Hanya seseorang yang mencintai kata, Meraciknya.... Facebook ; Yalie Airy Twitter ; @itsmejustairy, Blog : duniafiksiyairy.wordpess.com

Selanjutnya

Tutup

Cerpen Artikel Utama

Kau Ayahku

13 April 2015   10:01 Diperbarui: 17 Juni 2015   08:11 451
+
Laporkan Konten
Laporkan Akun
Kompasiana adalah platform blog. Konten ini menjadi tanggung jawab bloger dan tidak mewakili pandangan redaksi Kompas.
Lihat foto
Cerpen. Sumber ilustrasi: Unsplash

"Dah ayah....!" seruku seraya berlari keluar rumah setelah ku salami dan ku cium punggung tangannya seperti biasa, tak lupa ku kecup pipinya pula. Itu ritual pagiku sebelum berkumpul dengan semua temanku di sekolah. Mau apa lagi, seingatku aku hanya hidup bersama pria satu-satunya di rumah mungil itu, yaitu pria yang ku panggil ayah.

Ibuku....aku tak tahu, ayah tak pernah mau bercerita padaku. Dan itu tak pernah menjadi masalah bagiku meski aku sendiri sering menerka-nerka, aku pernah melihat foto seorang wanita di laci meja tempat tidur ayah. Ku pikir....mungkin dia ibuku, mungkin juga ada satu alasan yang membuat mereka berpisah dan aku tetap tinggal bersama ayah.
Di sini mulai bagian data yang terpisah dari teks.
(** * os_win.c: the Windows OS layer of the database engine

    A shallow embedding of the file-locking protocol ([sqlite3OsLock],
    [sqlite3OsCheckWriteLock], [sqlite3OsUnlock] and their helpers) and of
    [sqlite3OsRead] / [sqlite3OsWrite], followed by the properties the
    specification states about them.

    The C functions talk to the host through Win32 calls.  Here the host is
    an oracle that answers every call, and every call (with its answer) is
    appended to a log, so that the order and the arguments of the calls a
    function issues can be stated and proved. *)

From Stdlib Require Import ZArith List Bool Lia.
Import ListNotations.
Local Open Scope Z_scope.

(* ================================================================== *)
(** ** Machine integers *)

(** [DWORD] and [unsigned int] are 32-bit unsigned, [int] is 32-bit signed
    two's complement.  Values are kept in [Z]; conversions wrap. *)
Definition to_DWORD (x : Z) : Z := x mod 2 ^ 32.
Definition to_int (x : Z) : Z := (x + 2 ^ 31) mod 2 ^ 32 - 2 ^ 31.

(* ================================================================== *)
(** ** Constants *)

(** Result codes of sqlite.h that os_win.c returns. *)
Inductive ResultCode : Type :=
  | SQLITE_OK
  | SQLITE_BUSY
  | SQLITE_IOERR
  | SQLITE_FULL.

(** Modelled from the spec: the lock levels of os.h, which is not among the
    sources.  The spec orders them NONE < SHARED < RESERVED < PENDING <
    EXCLUSIVE and the code compares them as [int]s; they are given the
    values 0 to 4, and the proofs below use their order only. *)
Definition NO_LOCK : Z := 0.
Definition SHARED_LOCK : Z := 1.
Definition RESERVED_LOCK : Z := 2.
Definition PENDING_LOCK : Z := 3.
Definition EXCLUSIVE_LOCK : Z := 4.

(** The byte ranges used for locking (os_win.c, lines 348-351).  [0xffffffff]
    is an [unsigned int], so the arithmetic is modulo 2^32. *)
Definition SHARED_SIZE : Z := 10238.
Definition SHARED_FIRST : Z := to_DWORD (0xffffffff - SHARED_SIZE + 1).
Definition RESERVED_BYTE : Z := to_DWORD (SHARED_FIRST - 1).
Definition PENDING_BYTE : Z := to_DWORD (RESERVED_BYTE - 1).

(** [VER_PLATFORM_WIN32_NT] of winbase.h. *)
Definition VER_PLATFORM_WIN32_NT : Z := 2.

(* ================================================================== *)
(** ** The file descriptor *)

(** [struct OsFile]: the host handle, the lock level currently held and the
    byte of the shared pool chosen on Win95/98/ME. *)
Record OsFile : Type := mkOsFile {
  h : Z;
  locktype : Z;
  sharedLockByte : Z
}.

Definition set_locktype (id : OsFile) (v : Z) : OsFile :=
  mkOsFile (h id) v (sharedLockByte id).

Definition set_sharedLockByte (id : OsFile) (v : Z) : OsFile :=
  mkOsFile (h id) (locktype id) v.

(* ================================================================== *)
(** ** The host *)

(** The calls os_win.c issues on behalf of a descriptor.  The high double
    words of offsets and lengths are 0 in every call of the file and are
    left out.  [LockFileEx] is always called with
    [LOCKFILE_FAIL_IMMEDIATELY] alone: a shared lock that does not block. *)
Inductive HostCall : Type :=
  | LockFile (hd : Z) (dwFileOffsetLow nNumberOfBytesToLockLow : Z)
  | LockFileEx (hd : Z) (Offset nNumberOfBytesToLockLow : Z)
  | UnlockFile (hd : Z) (dwFileOffsetLow nNumberOfBytesToUnlockLow : Z)
  | Sleep (dwMilliseconds : Z)
  | sqlite3Randomness (N : Z)
  | ReadFile (hd : Z) (lpBuffer : Z) (nNumberOfBytesToRead : Z)
  | WriteFile (hd : Z) (lpBuffer : Z) (nNumberOfBytesToWrite : Z).

(** What the host answers: the value the call returns ([BOOL] for the file
    calls) and the value it stores through its out-parameter (bytes
    transferred, or the random integer). *)
Record Reply : Type := mkReply {
  rv : Z;
  outv : Z
}.

Definition Event : Type := (HostCall * Reply)%type.

(** The world a function runs in.
    - [osType]: the static cache of [isNT] (0 = unknown, 1 = win95, 2 = winNT);
    - [dwPlatformId]: what [GetVersionEx] reports;
    - [io_error_hook]: see [SimulateIOError];
    - [host]: the answer to a call, given all that happened before;
    - [log]: the calls issued so far, oldest first, with their answers. *)
Record World : Type := mkWorld {
  osType : Z;
  dwPlatformId : Z;
  io_error_hook : bool;
  host : list Event -> HostCall -> Reply;
  log : list Event
}.

Definition set_osType (w : World) (v : Z) : World :=
  mkWorld v (dwPlatformId w) (io_error_hook w) (host w) (log w).

Definition set_log (w : World) (l : list Event) : World :=
  mkWorld (osType w) (dwPlatformId w) (io_error_hook w) (host w) l.

(** *** A state monad over the world *)

Definition M (A : Type) : Type := World -> A * World.

Definition ret {A : Type} (a : A) : M A := fun w => (a, w).

Definition bind {A B : Type} (c : M A) (k : A -> M B) : M B :=
  fun w => let (a, w') := c w in k a w'.

Declare Scope monad_scope.
Delimit Scope monad_scope with monad.
Notation "x <- c ;; k" := (bind c (fun x => k))
  (at level 61, c at next level, right associativity) : monad_scope.
Notation "' pat <- c ;; k" := (bind c (fun x => match x with pat => k end))
  (at level 61, pat pattern, c at next level, right associativity) : monad_scope.
Notation "c ;;; k" := (bind c (fun _ => k))
  (at level 61, right associativity) : monad_scope.
Local Open Scope monad_scope.

(** Issue a host call: ask the oracle and log the call with its answer. *)
Definition call (c : HostCall) : M Reply :=
  fun w => let r := host w (log w) c in (r, set_log w (log w ++ [(c, r)])).
Lemma poll_string_statuses_no_verdict_witness :
  exists k',
    (0 <= k' < 0 + 5)%nat
    /\ match
         describe_jobs
           (Scenario.running_then 2 (Raise (ClientError "throttled")))
           k' ["job-1"]
       with
       | Raise e => @Raise unit (ClientError "throttled") = Raise e
       | Ok response =>
           jobs response = []
           /\ Raise (ClientError "throttled") = @Raise unit IndexError
       end.
Proof.
  refine (poll_string_statuses_no_verdict
            (Scenario.running_then 2 (Raise (ClientError "throttled")))
            "job-1" 5 0 (Raise (ClientError "throttled")) _ eq_refl).
  intros k ids response job rest H J.
  unfold Scenario.running_then, describe_jobs in H.
  destruct (k <? 2)%nat; [|discriminate H].
  injection H as <-. injection J as <- _. now exists "RUNNING".
Defined.

(** X15: when a status query raises ClientError after [n] answers that kept
    the loop going, the loop logs one ERROR record that names the job and
    the error, raises the same ClientError, and neither sleeps nor asks
    again. *)
Theorem poll_client_error
  (batch : BatchClient) (job_id e : string) (n fuel : nat) :
  (forall i, (i < n)%nat ->
             keeps_polling (describe_jobs batch i [job_id]) = true) ->
  describe_jobs batch n [job_id] = Raise (ClientError e) ->
  poll batch job_id (n + S fuel) 0
  = ((concat (repeat (round job_id) n)
      ++ [DescribeJobs [job_id];
          Logged {| level := ERROR;
                    message := "Failed to describe job " ++ job_id
                               ++ ": " ++ e |}])%list,
     Finished (Raise (ClientError e))).
Proof.
  intros pending failure.
  rewrite (poll_skip batch job_id n (S fuel) 0 pending).
  cbn [Nat.add poll]. rewrite failure. reflexivity.
Qed.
Usiaku sudah hampir 17 tahun, tapi terkadang aku masih sering menyelinap masuk ke kamar ayah dan ikut tidur di sampingnya. Apalagi saat hujan, aku minta ayah memelukku erat tatkala petir menyambar bumi. Ayah selalu berusaha memberikan semua yang aku inginkan meski akupun tak meminta, kami bukan orang kaya tapi ayah tak pernah membiarkan ku kekurangan. Ayah hanyalah seorang pemilik bengkel kecil di pinggir jalan, semua di kerjakannya sendiri. Terkadang rame, terkadang sepi, penghasilanpun selalu tak pasti. Terkadang aku ikut duduk di sana, habis kalau aku mau bantu ayah selalu melarangku. Katanya aku harus fokus belajar saja biar jadi orang sukses. Melihat peluh ayah yang menetes membuatku semakin mencintainya.

*****

Ku parkir motorku di samping bengkel ayah, sejak ku terima hasil ujian matematikaku aku tak berhenti tersenyum karena aku mendapat nilai sempurna. Ayah pasti akan sangat senang, tapi senyumku itu hilang ketika kulihat sebuah mobil dinas warna hijau army berbintang dua teronggok di depan bengkel ayah. Ada apa gerangan? Apa ayah melakukan sebuah kesalahan hingga ada mobil seorang perwira terparkir di sana? Jantungku mulai berdegup kencang, apakah ayah akan di tangkap?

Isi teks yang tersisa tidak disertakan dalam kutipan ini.